Exercise aim:
Pull each line with the string "bool" from the entries.

[Records excerpted from a collection]
************
(** * WordCounter: a self-resizing, separately chained hash table of word counts

    A verification development for [WordCounter.h] / [WordCounter.cpp].

    The class keeps an array of singly linked lists of nodes
    [(word, wordCount)], the number of buckets ([capacity]), the number of
    nodes ([uniqueWordCount]) and the sum of their counts ([totalWordCount]).

    Conventions of the embedding.
    - [int] is a 32-bit two's complement integer.  Signed overflow is
      undefined behaviour in C++, so an arithmetic step whose mathematical
      result leaves the range ends the run with [Fault SignedOverflow]
      instead of being given a value.
    - [size_t] is an unsigned 64-bit integer; conversions to it reduce
      modulo [2^64], conversions from it to [int] reduce modulo [2^32].
    - [std::hash<std::string>] is implementation defined: it is a parameter
      (class [StdHash]); only its being a function matters.
    - [double] load factors are kept as exact rationals.  For [int] operands
      with [0 < capacity < 2^31] the quotient [unique / capacity] differs
      from 3/4 and from 3/10 by at least [1 / (10 * capacity) > 2^-35]
      unless it is equal to them, the rounding error of the division is below
      [2^-53], rounding is monotone, and 0.75 is a double; so the two
      comparisons of the source against [MAX_LOAD_FACTOR] and
      [MIN_LOAD_FACTOR] give the same answers on doubles as on rationals.
    - A linked list of nodes is a Rocq list (the [next] pointer is the tail),
      the bucket array a list of chains; a [Node*] is the pair of a bucket
      index and a position in that bucket's chain.  Module [Ptr] below keeps
      nodes and arrays in a store with addresses instead, and is used for
      the statements about ownership. *)

From Stdlib Require Import ZArith QArith String Ascii List Lia Permutation Sorted.
From stdpp Require Import base tactics option list strings gmap.

Open Scope Z_scope.

(** ** Results of a run: a value, or the undefined behaviour that ended it *)

Inductive fault : Type :=
| OutOfBounds        (* an array index outside [0, length) *)
| NullDereference    (* access through nullptr or a freed address *)
| DivisionByZero     (* [%] with a zero divisor *)
| SignedOverflow     (* [int] arithmetic leaving [INT_MIN, INT_MAX] *)
| Diverges.          (* a traversal that never reaches nullptr *)

Inductive res (A : Type) : Type :=
| Ok (a : A)
| Fault (f : fault).
Arguments Ok {A} a.
Arguments Fault {A} f.

#[global] Instance res_ret : MRet res := fun A a => Ok a.
#[global] Instance res_bind : MBind res := fun A B f m =>
  match m with
  | Ok a => f a
  | Fault e => Fault e
  end.

Definition is_ok {A} (r : res A) : bool :=
  match r with Ok _ => true | Fault _ => false end.

(** ** Machine integers *)

Definition INT_MIN : Z := - 2 ^ 31.
Definition INT_MAX : Z := 2 ^ 31 - 1.
Definition SIZE_MODULUS : Z := 2 ^ 64.

(** The value of an [int] expression whose mathematical result is [z]. *)
Definition int_of (z : Z) : res Z :=
  if (INT_MIN <=? z) && (z <=? INT_MAX) then Ok z else Fault SignedOverflow.

(** Conversion [int -> size_t] and the narrowing conversion [size_t -> int]. *)
Definition size_t_of_int (z : Z) : Z := z mod SIZE_MODULUS.
Definition int_of_size_t (z : Z) : Z := (z + 2 ^ 31) mod 2 ^ 32 - 2 ^ 31.

(** ** Arrays with checked indices *)

Definition array_get {X} (a : list X) (i : Z) : res X :=
  if i <? 0 then Fault OutOfBounds
  else match a !! Z.to_nat i with
       | Some x => Ok x
       | None => Fault OutOfBounds
       end.

Definition array_set {X} (a : list X) (i : Z) (x : X) : res (list X) :=
  if i <? 0 then Fault OutOfBounds
  else if (Z.to_nat i <? length a)%nat then Ok (<[Z.to_nat i := x]> a)
  else Fault OutOfBounds.

(** ** The hash function *)

Class StdHash := std_hash : string -> Z.

(** ** Constants of the class ([WordCounter.h], lines 126-129) *)

Definition MIN_CAPACITY : Z := 11.
Definition MAX_CAPACITY : Z := 993815743.
Definition NEW_WORD_COUNT : Z := 1.
Definition MAX_LOAD_FACTOR : Q := 3 # 4.
Definition MIN_LOAD_FACTOR : Q := 3 # 10.

(** The table of valid capacities of [getValidCapacity]. *)
Definition primes : list Z :=
  [ MIN_CAPACITY; 13; 17; 19; 23; 29; 31; 37; 43; 53; 67; 79; 97; 107;
    131; 157; 191; 223; 269; 331; 389; 461; 557; 673; 797; 967; 1151;
    1381; 1657; 1979; 2377; 2851; 3433; 4111; 4931; 5923; 7103; 8513;
    10211; 12251; 14699; 17657; 21169; 25409; 30491; 36583; 43889;
    52667; 63199; 75853; 91009; 109211; 131059; 157259; 188707;
    226451; 271753; 326087; 391331; 469583; 563489; 676171; 811411;
    973691; 1168451; 1402123; 1682531; 2019037; 2422873; 2907419;
    3488897; 4186673; 5024009; 6028807; 7234589; 8681483; 10417769;
    12501331; 15001603; 18001909; 21602311; 25922749; 31107317;
    37328761; 44794513; 53753431; 64504081; 77404907; 92885893;
    111463049; 133755659; 160506817; 192608173; 231129781; 277355759;
    332826869; 399392243; 479270713; 575124829; 690149821; 828179753;
    MAX_CAPACITY ].

(** The loop of [getValidCapacity] over a table [ps]. *)
Fixpoint first_at_least (capacity : Z) (ps : list Z) : Z :=
  match ps with
  | [] => MAX_CAPACITY
  | primeNum :: rest =>
      if capacity <=? primeNum then primeNum else first_at_least capacity rest
  end.

Definition getValidCapacity (capacity : Z) : Z := first_at_least capacity primes.

(** ** Nodes, chains and the table *)

Record Node : Type := mkNode { word : string; wordCount : Z }.

(** A chain is the list of nodes reached from a bucket head through [next]. *)
Abbreviation chain := (list Node).

Record WordCounter : Type := mkWordCounter {
  capacity : Z;
  totalWordCount : Z;
  uniqueWordCount : Z;
  wordTable : list chain
}.

Definition set_wordTable (t : WordCounter) (tbl : list chain) : WordCounter :=
  mkWordCounter (capacity t) (totalWordCount t) (uniqueWordCount t) tbl.
Definition set_uniqueWordCount (t : WordCounter) (u : Z) : WordCounter :=
  mkWordCounter (capacity t) (totalWordCount t) u (wordTable t).
Definition set_totalWordCount (t : WordCounter) (n : Z) : WordCounter :=
  mkWordCounter (capacity t) n (uniqueWordCount t) (wordTable t).

(** A [Node*]: [None] is nullptr, [Some (bucket, pos)] the node at position
    [pos] of the chain of [bucket]. *)
Definition NodePtr : Type := option (Z * nat).

Definition Qltb (a b : Q) : bool := negb (Qle_bool b a).

Section Table.
Context {hasher : StdHash}.

(** [initialize]: the fields, and an array of [capacity] null heads. *)
Definition initialize (capacity : Z) : WordCounter :=
  mkWordCounter capacity 0 0 (replicate (Z.to_nat capacity) []).

(** The two constructors. *)
Definition WordCounter_new : WordCounter := initialize MIN_CAPACITY.
Definition WordCounter_new_capacity (capacity : Z) : WordCounter :=
  initialize (getValidCapacity capacity).

(** [getBucket]: [h(word) % capacity], computed in [size_t], returned as [int]. *)
Definition getBucket (word : string) (capacity : Z) : res Z :=
  let divisor := size_t_of_int capacity in
  if divisor =? 0 then Fault DivisionByZero
  else Ok (int_of_size_t ((std_hash word mod SIZE_MODULUS) mod divisor)).

(** The loop of [getWordNode] along one chain; [pos] counts the nodes passed. *)
Fixpoint find_node (w : string) (curr : chain) (pos : nat) : option nat :=
  match curr with
  | [] => None
  | n :: next => if String.eqb (word n) w then Some pos else find_node w next (S pos)
  end.

Definition getWordNode (t : WordCounter) (w : string) : res NodePtr :=
  bucket ← getBucket w (capacity t);
  head ← array_get (wordTable t) bucket;
  mret (option_map (fun pos => (bucket, pos)) (find_node w head 0)).

(** Reading and writing through a node pointer. *)
Definition node_at (t : WordCounter) (p : Z * nat) : res Node :=
  head ← array_get (wordTable t) (fst p);
  match head !! snd p with
  | Some n => Ok n
  | None => Fault NullDereference
  end.

Definition set_node_at (t : WordCounter) (p : Z * nat) (n : Node) : res WordCounter :=
  head ← array_get (wordTable t) (fst p);
  if (snd p <? length head)%nat then
    tbl ← array_set (wordTable t) (fst p) (<[snd p := n]> head);
    mret (set_wordTable t tbl)
  else Fault NullDereference.

Definition getLoadFactor (t : WordCounter) : Q :=
  (inject_Z (uniqueWordCount t) / inject_Z (capacity t))%Q.

(** The inner [while] of [resize]: every node of one old chain is copied to
    the front of its chain in the new array. *)
Fixpoint rehash_chain (originalNode : chain) (newCapacity : Z)
    (newWordTable : list chain) : res (list chain) :=
  match originalNode with
  | [] => Ok newWordTable
  | n :: next =>
      newBucket ← getBucket (word n) newCapacity;
      head ← array_get newWordTable newBucket;
      newWordTable ← array_set newWordTable newBucket
                       (mkNode (word n) (wordCount n) :: head);
      rehash_chain next newCapacity newWordTable
  end.

(** The outer [for] of [resize] over the bucket indices still to visit. *)
Fixpoint rehash_buckets (oldTable : list chain) (buckets : list nat)
    (newCapacity : Z) (newWordTable : list chain) : res (list chain) :=
  match buckets with
  | [] => Ok newWordTable
  | bucket :: rest =>
      originalNode ← array_get oldTable (Z.of_nat bucket);
      newWordTable ← rehash_chain originalNode newCapacity newWordTable;
      rehash_buckets oldTable rest newCapacity newWordTable
  end.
************
Your solution:
Definition is_ok {A} (r : res A) : bool :=
Definition Qltb (a b : Q) : bool := negb (Qle_bool b a).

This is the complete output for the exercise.